— Required work —
From the entries that follow, reproduce exactly and only the lines from the line with "ok ← ts_check_compaction" to the line with "(** [SizeTieredCompactionScheduler::pick_next_compaction], with", endpoints included.

— Provided information —
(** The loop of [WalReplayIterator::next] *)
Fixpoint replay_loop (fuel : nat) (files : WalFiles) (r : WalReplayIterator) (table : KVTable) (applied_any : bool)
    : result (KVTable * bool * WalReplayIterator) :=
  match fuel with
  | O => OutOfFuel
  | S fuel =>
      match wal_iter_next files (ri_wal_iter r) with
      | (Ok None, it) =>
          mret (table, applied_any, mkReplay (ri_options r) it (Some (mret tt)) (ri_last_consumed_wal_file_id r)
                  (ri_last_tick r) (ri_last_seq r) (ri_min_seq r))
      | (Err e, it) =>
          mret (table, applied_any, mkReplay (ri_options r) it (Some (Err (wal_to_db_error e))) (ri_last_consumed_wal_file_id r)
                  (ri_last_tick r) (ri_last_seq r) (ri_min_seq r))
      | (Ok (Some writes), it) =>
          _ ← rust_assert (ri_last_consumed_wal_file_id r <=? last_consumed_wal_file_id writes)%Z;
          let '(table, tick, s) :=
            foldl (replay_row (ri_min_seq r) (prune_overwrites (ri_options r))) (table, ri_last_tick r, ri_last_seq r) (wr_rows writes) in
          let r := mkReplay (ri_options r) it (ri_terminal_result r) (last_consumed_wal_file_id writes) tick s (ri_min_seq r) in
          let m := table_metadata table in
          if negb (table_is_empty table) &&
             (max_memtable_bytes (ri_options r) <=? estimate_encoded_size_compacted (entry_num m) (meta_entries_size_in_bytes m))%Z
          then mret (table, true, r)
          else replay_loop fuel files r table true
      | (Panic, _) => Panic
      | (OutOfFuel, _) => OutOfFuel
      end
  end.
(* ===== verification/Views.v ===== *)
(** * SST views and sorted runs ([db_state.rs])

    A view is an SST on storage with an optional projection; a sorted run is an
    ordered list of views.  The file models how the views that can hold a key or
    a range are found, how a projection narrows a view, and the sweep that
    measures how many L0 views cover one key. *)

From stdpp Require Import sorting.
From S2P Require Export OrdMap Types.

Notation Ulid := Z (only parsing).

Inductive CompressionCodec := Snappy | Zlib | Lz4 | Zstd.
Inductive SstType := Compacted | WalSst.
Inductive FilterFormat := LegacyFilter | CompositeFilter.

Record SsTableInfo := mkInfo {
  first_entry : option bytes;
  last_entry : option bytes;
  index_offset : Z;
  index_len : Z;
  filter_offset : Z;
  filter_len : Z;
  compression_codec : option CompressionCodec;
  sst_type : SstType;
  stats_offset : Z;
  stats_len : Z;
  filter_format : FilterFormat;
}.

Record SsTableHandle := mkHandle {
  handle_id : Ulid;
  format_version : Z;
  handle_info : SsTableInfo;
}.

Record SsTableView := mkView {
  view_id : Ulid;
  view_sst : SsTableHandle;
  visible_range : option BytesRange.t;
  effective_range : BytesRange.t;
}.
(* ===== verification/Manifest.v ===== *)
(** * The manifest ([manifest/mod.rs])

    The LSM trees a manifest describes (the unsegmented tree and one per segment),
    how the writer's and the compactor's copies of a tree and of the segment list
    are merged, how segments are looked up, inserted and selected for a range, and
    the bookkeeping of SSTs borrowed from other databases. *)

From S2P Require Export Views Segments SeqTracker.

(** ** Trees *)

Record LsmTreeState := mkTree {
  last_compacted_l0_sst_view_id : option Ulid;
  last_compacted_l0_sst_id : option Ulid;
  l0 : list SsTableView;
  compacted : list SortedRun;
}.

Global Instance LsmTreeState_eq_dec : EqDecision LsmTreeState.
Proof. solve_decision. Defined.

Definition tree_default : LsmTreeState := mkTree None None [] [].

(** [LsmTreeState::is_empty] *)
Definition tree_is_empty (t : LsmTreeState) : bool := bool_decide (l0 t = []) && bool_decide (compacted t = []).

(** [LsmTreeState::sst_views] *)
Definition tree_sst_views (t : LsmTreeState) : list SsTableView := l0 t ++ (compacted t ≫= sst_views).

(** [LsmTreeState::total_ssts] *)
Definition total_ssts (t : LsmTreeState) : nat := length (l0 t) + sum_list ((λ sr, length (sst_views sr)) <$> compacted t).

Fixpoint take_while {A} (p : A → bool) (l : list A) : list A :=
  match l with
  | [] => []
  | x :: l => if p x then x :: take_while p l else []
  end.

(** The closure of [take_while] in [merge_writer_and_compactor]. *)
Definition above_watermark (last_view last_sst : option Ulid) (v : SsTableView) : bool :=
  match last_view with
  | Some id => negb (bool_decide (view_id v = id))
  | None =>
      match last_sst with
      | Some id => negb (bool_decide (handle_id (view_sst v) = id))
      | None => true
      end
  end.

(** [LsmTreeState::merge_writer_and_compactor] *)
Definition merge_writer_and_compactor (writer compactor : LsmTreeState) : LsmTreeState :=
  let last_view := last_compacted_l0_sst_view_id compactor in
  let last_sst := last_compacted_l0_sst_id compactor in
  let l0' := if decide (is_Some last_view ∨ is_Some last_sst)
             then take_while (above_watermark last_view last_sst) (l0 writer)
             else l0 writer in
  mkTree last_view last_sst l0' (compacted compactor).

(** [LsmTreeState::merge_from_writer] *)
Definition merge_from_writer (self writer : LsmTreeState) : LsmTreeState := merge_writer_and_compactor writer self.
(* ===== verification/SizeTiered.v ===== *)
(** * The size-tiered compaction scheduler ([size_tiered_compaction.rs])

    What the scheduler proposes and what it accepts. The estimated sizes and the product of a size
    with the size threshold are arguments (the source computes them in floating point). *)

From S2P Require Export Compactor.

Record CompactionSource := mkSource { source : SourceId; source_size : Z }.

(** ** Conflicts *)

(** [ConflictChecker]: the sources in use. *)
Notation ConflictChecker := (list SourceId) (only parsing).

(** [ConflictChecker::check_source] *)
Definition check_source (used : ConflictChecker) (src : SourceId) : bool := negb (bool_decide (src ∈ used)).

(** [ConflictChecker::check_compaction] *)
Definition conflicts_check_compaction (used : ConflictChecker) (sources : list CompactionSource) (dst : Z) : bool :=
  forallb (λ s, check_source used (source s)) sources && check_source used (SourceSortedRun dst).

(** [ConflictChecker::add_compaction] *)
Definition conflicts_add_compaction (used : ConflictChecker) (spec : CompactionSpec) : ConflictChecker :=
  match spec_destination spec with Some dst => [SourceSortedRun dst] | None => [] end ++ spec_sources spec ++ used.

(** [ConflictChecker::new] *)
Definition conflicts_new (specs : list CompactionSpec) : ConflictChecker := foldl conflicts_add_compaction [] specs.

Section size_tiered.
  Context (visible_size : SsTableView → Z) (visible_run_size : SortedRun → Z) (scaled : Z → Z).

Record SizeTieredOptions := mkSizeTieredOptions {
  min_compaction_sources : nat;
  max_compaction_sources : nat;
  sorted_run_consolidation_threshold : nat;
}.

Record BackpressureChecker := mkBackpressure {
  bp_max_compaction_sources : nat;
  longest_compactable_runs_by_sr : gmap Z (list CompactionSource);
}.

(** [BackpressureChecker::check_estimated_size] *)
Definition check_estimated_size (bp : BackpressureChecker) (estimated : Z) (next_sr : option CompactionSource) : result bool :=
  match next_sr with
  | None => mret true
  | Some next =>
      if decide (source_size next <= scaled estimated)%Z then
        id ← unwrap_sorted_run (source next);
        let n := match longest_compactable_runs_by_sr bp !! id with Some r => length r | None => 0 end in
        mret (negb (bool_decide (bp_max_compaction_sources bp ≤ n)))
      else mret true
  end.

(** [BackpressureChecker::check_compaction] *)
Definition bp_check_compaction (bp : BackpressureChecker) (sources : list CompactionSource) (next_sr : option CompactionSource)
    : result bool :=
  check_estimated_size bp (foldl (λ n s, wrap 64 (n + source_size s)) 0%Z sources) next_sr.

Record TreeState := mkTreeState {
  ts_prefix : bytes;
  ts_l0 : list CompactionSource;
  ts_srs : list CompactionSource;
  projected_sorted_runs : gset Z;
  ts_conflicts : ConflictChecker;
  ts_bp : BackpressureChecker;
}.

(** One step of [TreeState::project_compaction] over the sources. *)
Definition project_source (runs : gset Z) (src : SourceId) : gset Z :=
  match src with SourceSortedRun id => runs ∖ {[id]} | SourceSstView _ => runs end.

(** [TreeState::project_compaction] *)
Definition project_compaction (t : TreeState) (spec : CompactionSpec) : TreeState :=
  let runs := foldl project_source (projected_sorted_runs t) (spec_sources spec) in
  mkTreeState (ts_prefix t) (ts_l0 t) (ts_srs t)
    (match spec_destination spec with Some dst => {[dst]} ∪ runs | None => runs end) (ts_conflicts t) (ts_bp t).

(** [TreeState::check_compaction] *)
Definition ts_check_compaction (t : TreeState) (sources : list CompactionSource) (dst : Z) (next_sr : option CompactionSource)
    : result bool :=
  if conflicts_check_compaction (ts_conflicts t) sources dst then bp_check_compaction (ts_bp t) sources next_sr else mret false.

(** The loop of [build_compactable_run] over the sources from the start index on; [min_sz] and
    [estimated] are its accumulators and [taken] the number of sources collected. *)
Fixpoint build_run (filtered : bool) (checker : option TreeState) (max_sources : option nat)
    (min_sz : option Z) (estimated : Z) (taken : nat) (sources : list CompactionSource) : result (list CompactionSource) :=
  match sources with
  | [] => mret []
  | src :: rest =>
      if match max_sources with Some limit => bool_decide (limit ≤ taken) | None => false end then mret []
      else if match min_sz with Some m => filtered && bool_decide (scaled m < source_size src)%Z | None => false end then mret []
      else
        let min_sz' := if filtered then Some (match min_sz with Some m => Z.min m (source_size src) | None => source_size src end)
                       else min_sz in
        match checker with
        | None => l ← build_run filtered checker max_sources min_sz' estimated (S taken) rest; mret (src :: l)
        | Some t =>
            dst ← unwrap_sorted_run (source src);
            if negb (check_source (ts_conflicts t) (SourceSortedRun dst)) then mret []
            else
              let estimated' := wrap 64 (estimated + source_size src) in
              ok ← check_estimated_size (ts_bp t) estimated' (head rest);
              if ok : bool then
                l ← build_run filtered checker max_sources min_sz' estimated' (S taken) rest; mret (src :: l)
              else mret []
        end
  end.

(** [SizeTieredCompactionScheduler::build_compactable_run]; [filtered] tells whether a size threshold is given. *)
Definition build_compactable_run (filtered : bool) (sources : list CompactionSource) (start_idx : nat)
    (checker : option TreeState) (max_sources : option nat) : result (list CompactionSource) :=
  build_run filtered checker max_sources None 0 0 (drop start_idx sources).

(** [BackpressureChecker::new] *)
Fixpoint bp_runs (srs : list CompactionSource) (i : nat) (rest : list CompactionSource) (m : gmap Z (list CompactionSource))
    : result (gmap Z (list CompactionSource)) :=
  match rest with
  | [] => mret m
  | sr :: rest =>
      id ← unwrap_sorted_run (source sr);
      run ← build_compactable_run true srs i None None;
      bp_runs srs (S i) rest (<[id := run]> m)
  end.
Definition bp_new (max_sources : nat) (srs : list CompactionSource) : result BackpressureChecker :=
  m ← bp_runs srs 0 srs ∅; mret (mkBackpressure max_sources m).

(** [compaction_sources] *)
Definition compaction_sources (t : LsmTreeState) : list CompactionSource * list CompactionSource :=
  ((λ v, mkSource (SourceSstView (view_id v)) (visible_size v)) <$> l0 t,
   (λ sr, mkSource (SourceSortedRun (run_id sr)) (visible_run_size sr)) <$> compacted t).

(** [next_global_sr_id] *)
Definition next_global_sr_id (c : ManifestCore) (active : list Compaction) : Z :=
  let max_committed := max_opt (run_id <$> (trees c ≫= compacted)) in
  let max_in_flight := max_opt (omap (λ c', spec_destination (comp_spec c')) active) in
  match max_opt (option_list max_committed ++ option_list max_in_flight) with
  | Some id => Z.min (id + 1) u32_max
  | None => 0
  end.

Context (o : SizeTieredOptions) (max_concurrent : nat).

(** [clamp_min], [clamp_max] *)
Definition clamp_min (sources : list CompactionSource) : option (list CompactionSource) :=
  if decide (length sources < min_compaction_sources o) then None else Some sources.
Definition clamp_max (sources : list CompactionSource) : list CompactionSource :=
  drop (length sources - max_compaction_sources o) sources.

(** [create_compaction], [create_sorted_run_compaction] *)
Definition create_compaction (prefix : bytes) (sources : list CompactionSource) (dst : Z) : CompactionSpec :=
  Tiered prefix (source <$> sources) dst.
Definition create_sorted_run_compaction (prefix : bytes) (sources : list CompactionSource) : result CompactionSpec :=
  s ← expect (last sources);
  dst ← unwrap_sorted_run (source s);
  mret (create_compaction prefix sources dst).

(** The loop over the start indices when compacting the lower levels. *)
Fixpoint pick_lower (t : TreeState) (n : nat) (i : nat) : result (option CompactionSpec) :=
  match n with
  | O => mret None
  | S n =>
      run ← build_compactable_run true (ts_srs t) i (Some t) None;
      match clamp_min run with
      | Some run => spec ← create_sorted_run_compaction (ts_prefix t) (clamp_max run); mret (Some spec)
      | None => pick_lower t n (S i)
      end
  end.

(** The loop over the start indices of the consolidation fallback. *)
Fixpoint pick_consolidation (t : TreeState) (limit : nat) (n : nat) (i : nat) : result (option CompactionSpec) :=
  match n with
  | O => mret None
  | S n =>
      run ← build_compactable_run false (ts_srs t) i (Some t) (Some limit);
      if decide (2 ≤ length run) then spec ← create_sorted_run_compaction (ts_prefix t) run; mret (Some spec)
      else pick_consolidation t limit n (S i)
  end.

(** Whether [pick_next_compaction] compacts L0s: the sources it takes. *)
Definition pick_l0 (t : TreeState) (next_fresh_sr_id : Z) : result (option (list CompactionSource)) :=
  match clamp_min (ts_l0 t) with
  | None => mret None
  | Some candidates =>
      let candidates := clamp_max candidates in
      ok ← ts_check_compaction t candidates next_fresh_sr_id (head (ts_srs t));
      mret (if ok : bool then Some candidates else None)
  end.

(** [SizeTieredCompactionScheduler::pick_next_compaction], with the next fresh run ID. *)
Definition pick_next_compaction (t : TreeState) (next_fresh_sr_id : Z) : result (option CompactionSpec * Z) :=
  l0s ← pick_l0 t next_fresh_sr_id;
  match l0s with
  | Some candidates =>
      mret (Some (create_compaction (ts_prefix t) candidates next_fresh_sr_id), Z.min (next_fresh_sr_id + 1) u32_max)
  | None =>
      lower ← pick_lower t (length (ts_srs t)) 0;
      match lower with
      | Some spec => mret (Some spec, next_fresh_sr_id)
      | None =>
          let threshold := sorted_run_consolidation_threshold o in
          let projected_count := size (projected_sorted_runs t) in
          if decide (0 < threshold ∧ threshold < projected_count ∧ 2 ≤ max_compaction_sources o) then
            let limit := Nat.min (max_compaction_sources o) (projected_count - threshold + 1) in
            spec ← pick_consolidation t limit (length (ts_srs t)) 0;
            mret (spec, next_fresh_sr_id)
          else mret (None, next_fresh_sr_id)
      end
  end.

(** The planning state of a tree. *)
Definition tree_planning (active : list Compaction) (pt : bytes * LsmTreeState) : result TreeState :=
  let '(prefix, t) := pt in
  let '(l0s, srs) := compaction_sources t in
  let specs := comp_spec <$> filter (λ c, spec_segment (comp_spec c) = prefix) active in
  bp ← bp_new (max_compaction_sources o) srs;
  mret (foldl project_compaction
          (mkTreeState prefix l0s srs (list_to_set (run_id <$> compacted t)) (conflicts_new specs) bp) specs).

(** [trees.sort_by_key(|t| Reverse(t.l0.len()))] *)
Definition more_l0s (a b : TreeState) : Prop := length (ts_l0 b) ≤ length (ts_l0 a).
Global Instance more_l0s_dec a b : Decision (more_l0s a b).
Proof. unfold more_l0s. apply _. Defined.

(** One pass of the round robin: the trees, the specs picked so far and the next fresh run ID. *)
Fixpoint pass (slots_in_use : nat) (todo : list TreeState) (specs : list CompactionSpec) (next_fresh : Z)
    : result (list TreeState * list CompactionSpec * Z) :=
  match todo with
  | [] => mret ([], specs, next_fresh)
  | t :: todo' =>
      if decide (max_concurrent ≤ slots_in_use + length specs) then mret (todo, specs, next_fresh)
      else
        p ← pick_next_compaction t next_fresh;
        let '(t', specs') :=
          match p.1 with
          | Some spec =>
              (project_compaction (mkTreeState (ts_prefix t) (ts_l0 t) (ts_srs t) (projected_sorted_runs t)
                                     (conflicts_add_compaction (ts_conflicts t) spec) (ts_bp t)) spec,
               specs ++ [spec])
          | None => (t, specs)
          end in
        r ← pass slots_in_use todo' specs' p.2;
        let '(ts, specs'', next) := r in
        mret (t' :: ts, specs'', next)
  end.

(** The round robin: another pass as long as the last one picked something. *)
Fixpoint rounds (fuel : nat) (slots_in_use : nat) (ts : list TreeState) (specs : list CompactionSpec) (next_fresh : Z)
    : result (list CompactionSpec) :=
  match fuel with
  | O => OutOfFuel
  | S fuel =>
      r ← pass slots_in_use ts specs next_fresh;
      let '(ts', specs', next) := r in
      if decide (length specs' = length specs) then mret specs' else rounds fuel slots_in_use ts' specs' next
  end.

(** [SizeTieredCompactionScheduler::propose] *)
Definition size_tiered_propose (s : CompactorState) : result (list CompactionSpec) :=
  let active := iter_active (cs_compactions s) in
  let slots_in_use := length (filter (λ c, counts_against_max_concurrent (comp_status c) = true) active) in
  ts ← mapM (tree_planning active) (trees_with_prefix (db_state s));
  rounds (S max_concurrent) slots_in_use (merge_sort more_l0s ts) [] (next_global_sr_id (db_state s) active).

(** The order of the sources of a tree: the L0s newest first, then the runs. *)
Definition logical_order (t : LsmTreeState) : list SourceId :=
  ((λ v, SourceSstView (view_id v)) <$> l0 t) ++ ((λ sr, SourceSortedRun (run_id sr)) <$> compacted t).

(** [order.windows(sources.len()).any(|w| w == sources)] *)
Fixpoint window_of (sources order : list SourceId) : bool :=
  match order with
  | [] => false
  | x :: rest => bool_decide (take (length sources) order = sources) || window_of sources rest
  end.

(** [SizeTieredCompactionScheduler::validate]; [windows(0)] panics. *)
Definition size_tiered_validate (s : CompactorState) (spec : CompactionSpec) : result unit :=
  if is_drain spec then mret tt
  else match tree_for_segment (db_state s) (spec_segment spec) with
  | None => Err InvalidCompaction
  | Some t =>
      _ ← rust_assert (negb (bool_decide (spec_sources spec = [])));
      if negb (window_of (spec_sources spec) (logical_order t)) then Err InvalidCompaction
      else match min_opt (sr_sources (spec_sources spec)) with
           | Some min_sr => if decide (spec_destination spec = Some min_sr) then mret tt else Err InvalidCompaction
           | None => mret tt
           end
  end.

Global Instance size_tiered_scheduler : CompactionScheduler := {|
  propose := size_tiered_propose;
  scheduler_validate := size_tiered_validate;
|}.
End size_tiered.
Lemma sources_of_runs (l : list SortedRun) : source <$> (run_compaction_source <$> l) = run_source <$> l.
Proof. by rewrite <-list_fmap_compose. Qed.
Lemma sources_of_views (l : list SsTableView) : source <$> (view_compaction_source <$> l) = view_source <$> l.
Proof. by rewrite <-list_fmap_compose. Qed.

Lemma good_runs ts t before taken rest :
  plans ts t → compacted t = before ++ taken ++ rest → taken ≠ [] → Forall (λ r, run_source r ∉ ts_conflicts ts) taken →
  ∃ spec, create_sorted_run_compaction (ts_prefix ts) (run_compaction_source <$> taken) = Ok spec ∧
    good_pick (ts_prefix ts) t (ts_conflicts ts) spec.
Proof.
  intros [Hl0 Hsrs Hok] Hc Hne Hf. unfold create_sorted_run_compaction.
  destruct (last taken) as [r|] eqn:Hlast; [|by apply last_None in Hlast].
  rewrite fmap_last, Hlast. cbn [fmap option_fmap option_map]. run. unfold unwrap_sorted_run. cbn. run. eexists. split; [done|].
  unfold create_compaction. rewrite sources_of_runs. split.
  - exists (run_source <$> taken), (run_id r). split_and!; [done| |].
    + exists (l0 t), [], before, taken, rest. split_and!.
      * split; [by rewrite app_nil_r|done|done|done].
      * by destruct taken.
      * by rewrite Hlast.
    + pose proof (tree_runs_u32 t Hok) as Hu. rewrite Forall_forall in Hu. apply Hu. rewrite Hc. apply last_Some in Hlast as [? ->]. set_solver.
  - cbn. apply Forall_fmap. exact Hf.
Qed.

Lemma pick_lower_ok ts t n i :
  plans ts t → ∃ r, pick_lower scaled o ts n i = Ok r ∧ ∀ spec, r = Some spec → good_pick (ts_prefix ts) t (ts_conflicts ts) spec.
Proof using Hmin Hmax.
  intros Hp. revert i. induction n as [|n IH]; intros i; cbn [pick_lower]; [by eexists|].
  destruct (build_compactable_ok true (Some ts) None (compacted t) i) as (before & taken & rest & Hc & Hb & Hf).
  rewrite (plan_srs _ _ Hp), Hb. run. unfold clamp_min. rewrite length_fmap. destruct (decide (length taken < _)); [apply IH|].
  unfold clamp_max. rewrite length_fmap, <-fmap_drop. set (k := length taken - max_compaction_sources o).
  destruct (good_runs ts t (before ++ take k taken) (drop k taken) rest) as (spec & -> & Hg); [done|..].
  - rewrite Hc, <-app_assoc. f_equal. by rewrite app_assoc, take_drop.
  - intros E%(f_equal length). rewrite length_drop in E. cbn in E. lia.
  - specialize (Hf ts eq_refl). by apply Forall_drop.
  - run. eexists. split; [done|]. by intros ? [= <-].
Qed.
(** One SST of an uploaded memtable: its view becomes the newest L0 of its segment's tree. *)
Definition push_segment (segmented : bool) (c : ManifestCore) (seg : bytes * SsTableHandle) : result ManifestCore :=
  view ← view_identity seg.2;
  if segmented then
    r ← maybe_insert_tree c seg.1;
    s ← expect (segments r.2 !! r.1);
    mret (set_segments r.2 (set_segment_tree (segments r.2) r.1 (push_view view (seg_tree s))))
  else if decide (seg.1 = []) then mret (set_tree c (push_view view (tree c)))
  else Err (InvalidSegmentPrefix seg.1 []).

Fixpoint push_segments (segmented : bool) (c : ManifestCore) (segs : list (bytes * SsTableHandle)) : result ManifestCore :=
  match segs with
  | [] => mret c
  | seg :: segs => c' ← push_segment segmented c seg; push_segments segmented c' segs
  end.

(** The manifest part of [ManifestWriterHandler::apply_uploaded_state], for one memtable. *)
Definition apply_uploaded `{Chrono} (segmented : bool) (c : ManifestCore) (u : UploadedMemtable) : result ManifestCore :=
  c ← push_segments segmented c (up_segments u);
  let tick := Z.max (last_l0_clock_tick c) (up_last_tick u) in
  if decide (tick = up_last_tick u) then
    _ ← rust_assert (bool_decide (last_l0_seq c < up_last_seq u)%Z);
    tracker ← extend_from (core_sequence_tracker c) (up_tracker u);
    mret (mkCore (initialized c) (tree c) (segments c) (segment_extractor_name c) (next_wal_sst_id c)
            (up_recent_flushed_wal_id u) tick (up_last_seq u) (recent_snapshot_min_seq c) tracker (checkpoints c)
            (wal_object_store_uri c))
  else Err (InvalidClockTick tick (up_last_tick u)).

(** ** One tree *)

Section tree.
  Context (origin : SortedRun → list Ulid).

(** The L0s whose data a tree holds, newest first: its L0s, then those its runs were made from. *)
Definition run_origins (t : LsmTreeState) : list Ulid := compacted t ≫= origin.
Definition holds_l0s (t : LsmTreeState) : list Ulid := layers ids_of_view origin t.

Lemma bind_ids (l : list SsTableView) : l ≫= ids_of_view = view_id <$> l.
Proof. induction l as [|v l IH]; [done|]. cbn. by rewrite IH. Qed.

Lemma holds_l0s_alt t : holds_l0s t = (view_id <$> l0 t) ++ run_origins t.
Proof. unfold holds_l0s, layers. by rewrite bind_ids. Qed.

— Exercise output —
      ok ← ts_check_compaction t candidates next_fresh_sr_id (head (ts_srs t));
      mret (if ok : bool then Some candidates else None)
  end.

(** [SizeTieredCompactionScheduler::pick_next_compaction], with the next fresh run ID. *)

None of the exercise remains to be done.